Re: Words, no consecutive doubled letters but repeated letters (updated x2)
by AnomalousMonk (Archbishop) on Oct 27, 2022 at 20:41 UTC

    /\A (?= [[:alpha:]]{12} \Z) (?! .* (.) \g-1) (?= .* (.) .+ \g-1)/x and print

    But if you're scanning a dictionary, don't you know to begin with that all the words are words? It might be faster to scan with
        /\A (?= .{12} \Z) (?! .* (.) \g-1) (?= .* (.) .+ \g-1)/x and print
    (OTOH, I know that some dictionaries include apostrophized and hyphenated words, so maybe you need to be specific. (Update: Upon further investigation, I find that the dictionary file I'm using does, indeed, include words like "wristwatch's", so [[:alpha:]]{12} vs. .{12} makes a difference for me.))

    Update 1: Note that the regexes above need Perl version 5.10+ to support the \g{n} backreference operator.

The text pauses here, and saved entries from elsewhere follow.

Lemma formatTime_pad2 (ms : Z) :
  0 <= ms ->
  formatTime ms
  = (pad2 (ms / 1000 / 60) ++ ":" ++ pad2 ((ms / 1000) mod 60))%string.
Proof.
  intros Hms. unfold formatTime.
  assert (Hs : 0 <= ms / 1000) by (apply Z.div_pos; lia).
  rewrite Z.rem_mod_nonneg by lia.
  rewrite !padStart_is_pad2; [reflexivity| |].
  - apply Z.mod_pos_bound. lia.
  - apply Z.div_pos; lia.
Qed.

End FormatFacts.

(** C10. For a number of milliseconds that is not negative, [formatTime]
    renders the whole minutes and the seconds left over, each padded to two
    digits, around a colon. It has no cap of its own: 60000 gives "01:00",
    3660000 gives "61:00", and every count of minutes is displayed for some
    argument. *)
Theorem formatTime_minutes_seconds :
  (forall ms : Z, (0 <= ms)%Z ->
     formatTime ms
     = (pad2 (ms / 1000 / 60) ++ ":" ++ pad2 ((ms / 1000) mod 60))%string)
  /\ formatTime 60000 = "01:00"%string
  /\ formatTime 3660000 = "61:00"%string
  /\ (forall minutes : Z, (0 <= minutes)%Z ->
        formatTime (minutes * 60000) = (pad2 minutes ++ ":00")%string).
Proof.
  split; [exact formatTime_pad2|].
  split; [reflexivity|]. split; [reflexivity|].
  intros minutes Hm. rewrite formatTime_pad2 by lia.
  replace (minutes * 60000 / 1000)%Z with (minutes * 60)%Z
    by (apply Z.div_unique_exact; lia).
  rewrite Z.div_mul, Z.mod_mul by lia. reflexivity.
Qed.

Lemma formatTime_minutes_seconds_witness :
  formatTime 125999 = "02:05"%string
  /\ formatTime (100 * 60000) = "100:00"%string.
Proof.
  destruct formatTime_minutes_seconds as (Hfmt & _ & _ & Hcap).
  split.
  - rewrite (Hfmt 125999%Z) by lia. reflexivity.
  - rewrite (Hcap 100%Z) by lia. reflexivity.
Defined.

(** ** Facts about the sampling callback *)

Section SamplingFacts.

Context {B : Type} `{AudioBackend B}.

Implicit Types (w : world B) (status : Status.t) (m : number).

(** The world after a tick that carries the reading [m]. *)
Lemma onRecordingStatusUpdate_number w status m :
  Status.isRecording status = true ->
  Status.metering status = VNumber m ->
  exists w',
    onRecordingStatusUpdate status w = (Normal tt, w')
    /\ pitchData w' = pitchData_updater (normalizePitch m) (pitchData w)
    /\ pitch w' = Some (normalizePitch m)
    /\ timers w' = timers w /\ isRecording w' = isRecording w
    /\ recording w' = recording w /\ calls w' = calls w.
Proof.
  intros Hrec Hmet. unfold onRecordingStatusUpdate. rewrite Hrec, Hmet.
  cbn [typeof String.eqb Ascii.eqb Bool.eqb].
  eexists. split; [reflexivity|]. repeat split.
Qed.

(** A tick that carries no reading leaves the world as it was. *)
Lemma onRecordingStatusUpdate_ignored w status :
  Status.isRecording status = false
  \/ typeof (Status.metering status) <> "number"%string ->
  onRecordingStatusUpdate status w = (Normal tt, w).
Proof.
  intros Hcase. unfold onRecordingStatusUpdate.
  destruct (Status.isRecording status); [|reflexivity].
  destruct Hcase as [Hcase|Hcase]; [discriminate|].
  destruct (Status.metering status); try reflexivity.
  now contradiction Hcase.
Qed.

Lemma pitchData_updater_snoc {A : Type} (x : A) (l : list A) :
  pitchData_updater x l = skipn (length l + 1 - 600) l ++ [x].
Proof.
  rewrite pitchData_updater_last, length_app. simpl.
  rewrite skipn_app.
  replace (length l + 1 - 600 - length l)%nat with 0%nat by lia. reflexivity.
Qed.

Lemma Forall_skipn {A : Type} (P : A -> Prop) (n : nat) (l : list A) :
  Forall P l -> Forall P (skipn n l).
Proof.
  intros Hl. rewrite <- (firstn_skipn n l) in Hl.
  now apply Forall_app in Hl.
Qed.

End SamplingFacts.

(** C3. A tick whose status says the backend is recording and carries a
    numeric metering appends one sample, the normalized reading, at the end of
    the window (the oldest sample goes when the window is full). A tick whose
    status says it is not recording, or whose metering is missing or is not a
    number, is ignored: it completes normally and the world, the window in it,
    is what it was. *)
Theorem onRecordingStatusUpdate_appends_or_ignores
  (B : Type) (backend : AudioBackend B) (w : world B) (status : Status.t) :
  (forall m : number,
     Status.isRecording status = true ->
     Status.metering status = VNumber m ->
     exists w',
       onRecordingStatusUpdate status w = (Normal tt, w')
       /\ pitchData w'
          = skipn (length (pitchData w) + 1 - 600) (pitchData w)
              ++ [normalizePitch m]
       /\ pitchData w' = appends [normalizePitch m] (pitchData w))
  /\ (Status.isRecording status = false
      \/ typeof (Status.metering status) <> "number"%string ->
      onRecordingStatusUpdate status w = (Normal tt, w)).
Proof.
  split.
  - intros m Hrec Hmet.
    destruct (onRecordingStatusUpdate_number w status m Hrec Hmet)
      as (w' & Hrun & Hdata & _).
    exists w'. split; [exact Hrun|]. split; [|exact Hdata].
    rewrite Hdata. apply pitchData_updater_snoc.
  - apply onRecordingStatusUpdate_ignored.
Qed.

    Update 2: I second GrandFather's point about splitting up the components of a complex filter regex into individual regexes: they become simpler and easier to understand and manage, In that vein:

    c:\@Work\Perl>perl -wMstrict -n -le "BEGIN { $::n = 0 } /\A .{12} \z/x && !/(.) \g-1/x && /(.) .+ \g-1/x and ++$::n and print; END { print \"$::n found\" } " ..\moby\mwords\354984si.ngl
    (All the stuff with $::n is for development/debug only; it can be discarded for end use.)


    Give a man a fish:  <%-{-{-{-<

Re: Words, no consecutive doubled letters but repeated letters
by LanX (Sage) on Oct 27, 2022 at 19:35 UTC
    You already know how to do the A and B part with backreferences (it's even straight forward with named captures called A and B)

    The harder part is to exclude repetition in c..efghijh

    ... one way is repeated negative look-aheads, another splitting and counting.

    We had a similar question just recently: Nonrepeating characters in an RE

    You'll find these and many other helpful suggestions discussed there!

    HTH! :)

    Cheers Rolf
    (addicted to the 𐍀𐌴𐍂𐌻 Programming Language :)
    Wikisyntax for the Monastery

    PS:

    > abCCdEEfgh ... and D stands for the 6th and 7th letter position

    I think you meant E

Re: Words, no consecutive doubled letters but repeated letters
by tybalt89 (Monsignor) on Oct 28, 2022 at 18:17 UTC

    Posted just to see if it's what you are looking for, since it seems a little unclear (see other replies :)

    perl -ne '/^(?!.*(.)\1)(?=.*(.).+\2)(?=.*(?!\2)(.).+\3)\w{12}$/ and pr +int' /usr/share/dict/words

    This finds 2657 entries in my 'words' file with no adjacent duplicates but at least two different duplicated letters.

Re: Words, no consecutive doubled letters but repeated letters
by Anonymous Monk on Oct 29, 2022 at 16:37 UTC

    I regret to say that I can't figure out how to pm you all individually. So I will do it here.

    I want to thank you all for unselfishly volunteering your time and talent to people like me. My query was not for a class assignment or commercial purposes, I am 88 years old and I agitate my brain cells by solving cryptograms. These tools you have given me will aid me in solving the difficult ones. You have given me much to study and I will enjoy doing it. I appreciate your generosity.